—¿Y bien? —pregunté—. ¿Nos arriesgamos o intentamos encontrar otro camino?
Quirrenbach se pegó más el maletín al pecho.
—Aunque mi buen juicio me indique lo contrario, creo que deberíamos arriesgarnos. Intuyo (solo lo intuyo, te lo advierto) que puede que nos conduzcan hacia los servicios que ambos requerimos con suma urgencia.
—Puede ser un error.
—Y probablemente no será el primero del día. De todos modos, estoy algo famélico. Seguramente encontraremos algo comestible por aquí… y puede que no sea fulminantemente tóxico.
Nos abrimos paso a empujones por el bazar. A los pocos pasos ya habíamos atraído a un buen grupo de niños optimistas y mendigos malhumorados.
—¿Es que llevo las palabras «adinerado” y “crédulo» escritas en la frente? —preguntó Quirrenbach.
—Es la ropa —dije yo mientras empujaba a otro golfo de vuelta a la muchedumbre—. Me di cuenta de que las tuyas eran de los Mendicantes y ni siquiera te estaba prestando mucha atención.
—No veo la diferencia.
—Significa que venimos de fuera —expliqué—. De más allá del sistema. ¿Quién más llevaría la ropa de los Mendicantes? Eso les garantiza automáticamente que disfrutamos de cierta prosperidad o, al menos, la posibilidad de que la disfrutemos.
Quirrenbach apretó el maletín contra el pecho con renovado entusiasmo. Nos adentramos cada vez más en el bazar, hasta que encontramos un puesto que vendía algo que parecía comestible. En el Hospicio Idlewild habían tratado la flora de mis intestinos para que fuera compatible con la alimentación de Yellowstone, pero había sido un tratamiento de muy amplio espectro, lo que no garantizaba que resultara útil para nada «específico». Era mi oportunidad de comprobar lo poco específico que había sido.
Compramos unas empanadas calientes y grasientas rellenas de alguna carne medio cocida y sin identificar. Tenía muchas especias, probablemente para disimular que la carne estaba pasada. Pero me había comido cosas mucho menos apetitosas en Borde del Firmamento, así que me pareció más o menos aceptable. Quirrenbach engulló el suyo, se compró otro y se lo terminó con la misma temeridad.
—Eh, tú —dijo una voz—. ¿Quitar implantes?

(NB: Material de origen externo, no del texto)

(* ===== verification/BridgeFindings.v ===== *)
(** * Where the bridge does not do what it means to

    Calls in the name of a validator without the validator's key, and the proof of
    a lower that no signature completes. *)

From S2P Require Import Prelude Frames Slices Bytes EventTypes EventParsing EventDiscovery EthTypes.
From S2P Require Import RuntimeErrors NodeTypes BridgeTypes Avn BridgeExamples EthBridge BridgeEvents TokenManager.
From S2P Require Import BridgeInv BridgeCalls BridgeProps SettleProps LowerProps.

(** ** Calls in the name of a validator *)

Section Forged.
#[local] Existing Instance demo_config.
#[local] Existing Instance token_notification.

(** The key 77 belongs to no validator. *)
Definition forged_author : Validator.t := Validator.mk 3 77.
Definition forged_call : BridgeCall := Call_add_corroboration 0 false true forged_author 0 77%N.

End Forged.

(** ** A lower that is not completed *)

Section Stuck.
Context `{BridgeConfig} {N : BridgeInterfaceNotification} `{!NotificationLaws N}.
Implicit Types (s : Runtime.t).

Lemma aside_leaves_requests {A} (m : Dispatch A) : leaves aside m → leaves requests m.
Proof. intros Hm s. by apply aside_requests. Qed.
Lemma panic_requests {A} : leaves requests (panic : Dispatch A).
Proof. done. Qed.
Lemma on_incoming_requests e : leaves requests (on_incoming_event_processed e).
Proof. apply aside_leaves_requests, on_incoming_event_processed_aside. Qed.
#[local] Hint Resolve panic_requests on_incoming_requests : frame.
Lemma votes_requests origin author :
  (∀ p, leaves requests (submit_ethereum_events origin author p)) ∧
  (∀ n, leaves requests (submit_latest_ethereum_block origin author n)).
Proof.
  split; intros; unfold submit_ethereum_events, submit_latest_ethereum_block,
    process_ethereum_events_partition, advance_partition, take_additional_events,
    process_discovered_event, process_ethereum_event, network_add_processed_event,
    add_processed_event, create_and_report_bridge_offence, bridge_get, bridge_modify, bridge_event,
    deposit_event, ensure_none; leaves_tac.
Qed.

End Stuck.

Section StuckExample.
#[local] Existing Instance demo_config.
#[local] Existing Instance token_notification.

(** With a single validator, none of its signatures is needed. *)
Definition lone_state : Runtime.t :=
  Runtime.upd_avn (AvnStorage.upd_Validators (λ _, [Validator.mk 1 11])) demo_state.
Definition lone_lower : Runtime.t := (generate_lower_proof 0 (replicate 116 2%N) PALLET_ID lone_state).2.
Definition lone_request : ActiveRequestData.t :=
  fresh_lower (LowerProofRequestData.mk 0 (replicate 116 2%N) PALLET_ID) 7 10.
Lemma lone_lower_ok : bridge_ok lone_lower.
Proof.
  eapply bridge_step_ok; [apply step_lower|]. apply bridge_start_ok. split_and!; [done|done|cbn; lia].
Qed.
End StuckExample.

Un crío empezó a tirar del borde de la chaqueta Mendicante de Quirrenbach y lo arrastró hacia el interior del bazar. Las ropas del crío acabarían siendo harapos en un par de semanas, pero en aquellos instantes rozaban el filo de la ruina.
—Quitar implantes —volvió a decir el chico—. Vosotros nuevos aquí, vosotros no necesitar implantes, señores. Madame Dominika, ella los saca, buen precio, rápido, no mucho dolor y sangre. Tú también, tipo grande.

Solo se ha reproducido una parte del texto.